- _Exercise requirements_
Transcribe exactly the line that contains "ts_flow_mods : list ofputil_flow_mod" and every line after it to the end of the entries, and nothing more.

[Dataset entries]
=== Begin Enclosure ===
(** ** Checking (learn_check, learn_delete_check, the specifications of learn_learn_check) *)

(** The outer option is an assertion failure, the inner one an error. *)
Fixpoint learn_check_specs (specs : list ofpact_learn_spec) (flow : flowf) (m : fmatch) : option (option ofperr) :=
  match specs with
  | [] => Some None
  | spec :: specs =>
      let src_error :=
        match ls_src_type spec with
        | NX_LEARN_SRC_FIELD =>
            match ls_src spec with Some src => mf_check_src src (Some flow) | None => Some OFPERR_OFPBAC_BAD_SET_TYPE end
        | NX_LEARN_SRC_IMMEDIATE => None
        end in
      match src_error with
      | Some e => Some (Some e)
      | None =>
          match ls_dst_type spec with
          | NX_LEARN_DST_MATCH =>
              match mf_check_src (ls_dst spec) (Some (fm_flow m)) with
              | Some e => Some (Some e)
              | None => m ← mf_write_subfield (ls_dst spec) (ls_src_imm spec) m; learn_check_specs specs flow m
              end
          | NX_LEARN_DST_LOAD =>
              match mf_check_dst (ls_dst spec) (Some (fm_flow m)) with
              | Some e => Some (Some e)
              | None => learn_check_specs specs flow m
              end
          | NX_LEARN_DST_OUTPUT | NX_LEARN_DST_RESERVED => learn_check_specs specs flow m
          end
      end
  end.

Definition learn_check (learn : ofpact_learn) (flow : flowf) : option (option ofperr) :=
  learn_check_specs (ln_specs learn) flow fmatch_init_catchall.

Definition learn_delete_check (learn : ofpact_learn_delete) (flow : flowf) : option (option ofperr) :=
  learn_check_specs (ld_specs learn) flow fmatch_init_catchall.

(** ** Actions of an expiring flow (ofproto/ofproto.c) *)

(** What executing them changes: the flow, masks and stack that are local to
    [timeout_act_execute], the counters, and the modifications made. *)
Record timeout_state := TimeoutState {
  ts_flow : flowf;
  ts_wc : flowf;
  ts_stack : list Z;
  ts_counters : table_counters;
  ts_flow_mods : list ofputil_flow_mod
}.

Definition ts_flow_mod (s : timeout_state) (fm : ofputil_flow_mod) : timeout_state :=
  TimeoutState (ts_flow s) (ts_wc s) (ts_stack s) (ts_counters s) (ts_flow_mods s ++ [fm]).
=== End Enclosure ===
- _Task answer_
  ts_flow_mods : list ofputil_flow_mod
}.

Definition ts_flow_mod (s : timeout_state) (fm : ofputil_flow_mod) : timeout_state :=
  TimeoutState (ts_flow s) (ts_wc s) (ts_stack s) (ts_counters s) (ts_flow_mods s ++ [fm]).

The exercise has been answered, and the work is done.